WHAT IS REQUIRED | Scan the records below for the line with "let bsize := if" and the line with "prefix has room, it". Repeat those two lines and every line between them exactly, and nothing else.

Stored data |
(* ===== verification/JitLayout.v ===== *)
(** * The layout theorem of the compiler

    When the program fits, the two passes of [jit_compile] agree on where the
    code of every instruction starts, and every branch of the code the second
    pass writes leads to the first byte of the code of its target. *)

From S2P Require Import Prelude EbpfInst Thumb2 Jit JitEmit JitProps.

(** ** The branch that ends the code of an instruction *)

Inductive tail : Set :=
  | TNone
  | TCond (op pc to : Z)   (* to: the instruction before the target *)
  | TJump (pc to : Z)
  | TExit.

Definition is_cond_jump (o : opcode) : bool :=
  (BPF_CLASS (opcode_val o) =? EBPF_CLS_JMP) &&
  match o with EBPF_OP_JA | EBPF_OP_CALL | EBPF_OP_EXIT => false | _ => true end.

Definition tail_of (e : jit_env) (pc : Z) (i : ebpf_inst) : tail :=
  match opcode_of (i_opcode i) with
  | Some o =>
      if is_cond_jump o then
        if negb (BPF_SRC (i_opcode i) =? EBPF_SRC_REG) && (i_offset i =? 0) then TNone
        else TCond (BPF_OP (i_opcode i)) pc (pc + i_offset i)
      else
        match o with
        | EBPF_OP_JA => if i_offset i =? 0 then TNone else TJump pc (pc + i_offset i)
        | EBPF_OP_EXIT => if pc =? v_num e - 1 then TNone else TExit
        | _ => TNone
        end
  | None => TNone
  end.

(** What [build_inst] returns. *)
Definition inst_ret (i : ebpf_inst) : Z :=
  match opcode_of (i_opcode i) with
  | Some EBPF_OP_LDDW => 1
  | Some EBPF_OP_LE | Some EBPF_OP_BE => -1
  | Some EBPF_OP_LSH_IMM | Some EBPF_OP_RSH_IMM | Some EBPF_OP_ARSH_IMM => if 31 <? i_imm i then -1 else 0
  | _ => 0
  end.

(** The part of the emitters that computes and emits the branch. *)
Definition emit_tail (t : tail) : J unit :=
  match t with
  | TNone => mret tt
  | TCond op pc to =>
      b4 ← gets _use_b4;
      let bsize := if b4 : bool then 4 else 2 in
      jmp_offset ← bpf2a32_offset pc to bsize; _emit_jump jmp_offset op
  | TJump pc to => jmp_offset ← bpf2a32_offset pc to 2; _emit_b jmp_offset
  | TExit => jmp_offset ← epilogue_offset_fn; _emit_b jmp_offset
  end.

Lemma straight_err e x : Straight e (modify (set_err x)).
Proof.
  exists [], tt. intros st _. split; [|by eexists]. intros [] st' [= <-]. split; [done|].
  unfold emitted. cbn. rewrite Z.add_0_r. by destruct (needGen st).
Qed.
#[export] Hint Resolve straight_err : straight.

(** The instruction finds what it reads: the second half of its constant, or
    its helper. *)
Definition operands_ok (e : jit_env) (pc : Z) (i : ebpf_inst) : Prop :=
  match opcode_of (i_opcode i) with
  | Some EBPF_OP_LDDW => is_Some (zget (v_insts e) (pc + 1))
  | Some EBPF_OP_CALL => is_Some (zget (v_base e) (i_imm i))
  | _ => True
  end.

(** An instruction emits a prefix, which [p] emits too and which is the same in
    both passes, then its branch.  When what it reads is there ([W]) and the
    prefix has room, it fails only if its branch does. *)
Definition shaped {A} (e : jit_env) (W : Prop) (m : J A) (r : A) (t : tail) (p : J unit) : Prop :=
  exists ws, forall st, env_of st = e ->
    (forall a st', m st = Some (a, st') -> a = r /\
      exists st1, p st = Some (tt, st1) /\ emitted ws st st1 /\ emit_tail t st1 = Some (tt, st')) /\
    (W -> room (length ws) st -> exists st1, emitted ws st st1 /\ (is_Some (emit_tail t st1) -> is_Some (m st))).

Lemma shaped_straight {A} (e : jit_env) (W : Prop) (m : J A) (r : A) :
  Straight e m -> (forall st a st', m st = Some (a, st') -> a = r) -> shaped e W m r TNone (_ ← m; mret tt).
Proof.
  intros (ws & a0 & H) Hr. exists ws. intros st He. destruct (H st He) as [P T]. split.
  - intros a st' Hm. split; [by eapply Hr|]. exists st'. unfold mbind, j_bind. rewrite Hm. by destruct (P _ _ Hm).
  - intros _ Hroom. destruct (T Hroom) as [[a st'] Hm]. exists st'. destruct (P _ _ Hm). split; [done|]. intros _. by eexists.
Qed.

Lemma shaped_never {A} (e : jit_env) (W : Prop) (m : J A) (r : A) (t : tail) (p : J unit) :
  (forall st, env_of st = e -> m st = None) -> ~ W -> shaped e W m r t p.
Proof. intros Hm HW. exists []. intros st He. rewrite (Hm st He). split; [intros a st' H; discriminate H|intros H; by destruct (HW H)]. Qed.

Lemma done_ret (m : J unit) (z : Z) (st st' : jit_state) (a : Z) :
  (m ≫= fun _ => mret z) st = Some (a, st') -> a = z.
Proof. intros (u & st1 & _ & H)%j_bind_Some. by injection H as <- _. Qed.
Lemma build_alu64_refines : jit_exact i = true -> exists l, Compiles l 0 (build_inst past_end pc i) /\ refines_alu i l.
Proof using Hi Hd Hs.
  intros Hx. pose proof Hx as Hx'. destruct (opcode_of (i_opcode i)) as [o|] eqn:Ho; [|unfold jit_exact in Hx; by rewrite Ho in Hx].
  pose proof (opcode_of_Some _ _ Ho) as Hc. destruct (ext_64 _ Hs) as [Hs' _].
  pose proof (build_two_refines o Ho Hx) as H2. pose proof (build_mov_refines o Ho) as Hm.
  unfold jit_exact in Hx. rewrite Ho in Hx. destruct o; try discriminate Hx; try (exact (H2 I)); try (apply Hm; [tauto|done]);
    clear H2 Hm Hx'; unfold build_inst; rewrite Ho, ?bpf2a32_row by done; cbv zeta.
  - unfold build_mul64. rewrite ?bpf2a32_row, Hc by done. cbv zeta.
    eapply (imm_refines _ (fun x y => u64 (x * y))); [apply mul_finishes|by rewrite Hc|by_ref Hc|by apply compiles_mul].
  - unfold build_mul64. rewrite ?bpf2a32_row, Hc by done. cbv zeta.
    eapply (reg_refines _ (fun x y => u64 (x * y))); [apply mul_finishes|by rewrite Hc|by_ref Hc|].
    apply compiles_mul; try done. apply Z.leb_le. change TMP_REG_2 with 13. change MAX_BPF_EXT_REG with 12 in Hs. lia.
  - apply andb_true_iff in Hx as [Hx Hl]. shift_op Hx Hc lsh_core (fun x => u64 (x << i_imm i)) lsh_computes compiles_lsh. done.
  - shift_op Hx Hc rsh_core (fun x => x >> i_imm i) rsh_computes compiles_rsh. by apply Z.ltb_lt.
  - shift_op Hx Hc arsh_core (fun x => u64 (s64 x >> i_imm i)) arsh_computes compiles_arsh. by apply Z.ltb_lt.
Qed.
End Build.
Lemma build_loadw_refines (past_end : Z * Z) (pc : Z) (i : ebpf_inst) :
  opcode_of (i_opcode i) = Some EBPF_OP_LDXW -> 0 <= i_dst i < MAX_BPF_EXT_REG -> 0 <= i_src i < MAX_BPF_EXT_REG ->
  in_regs (i_dst i) = true -> ldx_range (i_offset i) = true ->
  exists l, Compiles l 0 (build_inst past_end pc i) /\
    forall rs a (m : memory) x y v, holds rs a -> m ⊆ a_mem a -> zget rs (i_dst i) = Some x -> x >> 32 = 0 ->
      zget rs (i_src i) = Some y -> load_le 4 (u32 (y + i_offset i)) m = Some v ->
      exists a' rs', exec l a = Some a' /\ zset rs (i_dst i) v = Some rs' /\ holds rs' a' /\ frame a a'.
Proof.
  intros Ho Hd Hs Hr [H1%Z.leb_le H2%Z.leb_le]%andb_true_iff. pose proof (opcode_of_Some _ _ Ho) as Hc.
  set (rn := lo (pair_of (i_src i) tmp2)).
  exists (base_code (i_src i) ++ ldxw_code (i_dst i) rn (i_offset i)). split.
  - unfold build_inst. rewrite Ho. cbv zeta. unfold build_load. rewrite !bpf2a32_row, Hc by done. cbv zeta.
    apply (compiles_then _ tt). eapply compiles_bind; [by apply compiles_base|].
    change (BPF_SIZE (opcode_val EBPF_OP_LDXW)) with EBPF_SIZE_W. apply compiles_ldxw; [done|by apply base_in|lia].
  - intros rs a m x y v Hh Hm Hx H0 Hy Hv. destruct (base_exec rs a _ y Hh Hy) as (a1 & E1 & C1 & R1).
    destruct (ldxw_exec rs a a1 (i_dst i) rn (i_offset i) y x v Hh) as (a' & rs' & E & H); try done.
    + by eapply changes_sub, tmp2_clobbered.
    + apply (load_le_sub _ _ _ m); [|done]. by rewrite (proj1 (proj2 C1)).
    + exists a', rs'. rewrite exec_app, E1. by split.
Qed.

PROBLEM SOLUTION |
      let bsize := if b4 : bool then 4 else 2 in
      jmp_offset ← bpf2a32_offset pc to bsize; _emit_jump jmp_offset op
  | TJump pc to => jmp_offset ← bpf2a32_offset pc to 2; _emit_b jmp_offset
  | TExit => jmp_offset ← epilogue_offset_fn; _emit_b jmp_offset
  end.

Lemma straight_err e x : Straight e (modify (set_err x)).
Proof.
  exists [], tt. intros st _. split; [|by eexists]. intros [] st' [= <-]. split; [done|].
  unfold emitted. cbn. rewrite Z.add_0_r. by destruct (needGen st).
Qed.
#[export] Hint Resolve straight_err : straight.

(** The instruction finds what it reads: the second half of its constant, or
    its helper. *)
Definition operands_ok (e : jit_env) (pc : Z) (i : ebpf_inst) : Prop :=
  match opcode_of (i_opcode i) with
  | Some EBPF_OP_LDDW => is_Some (zget (v_insts e) (pc + 1))
  | Some EBPF_OP_CALL => is_Some (zget (v_base e) (i_imm i))
  | _ => True
  end.

(** An instruction emits a prefix, which [p] emits too and which is the same in
    both passes, then its branch.  When what it reads is there ([W]) and the
    prefix has room, it fails only if its branch does. *)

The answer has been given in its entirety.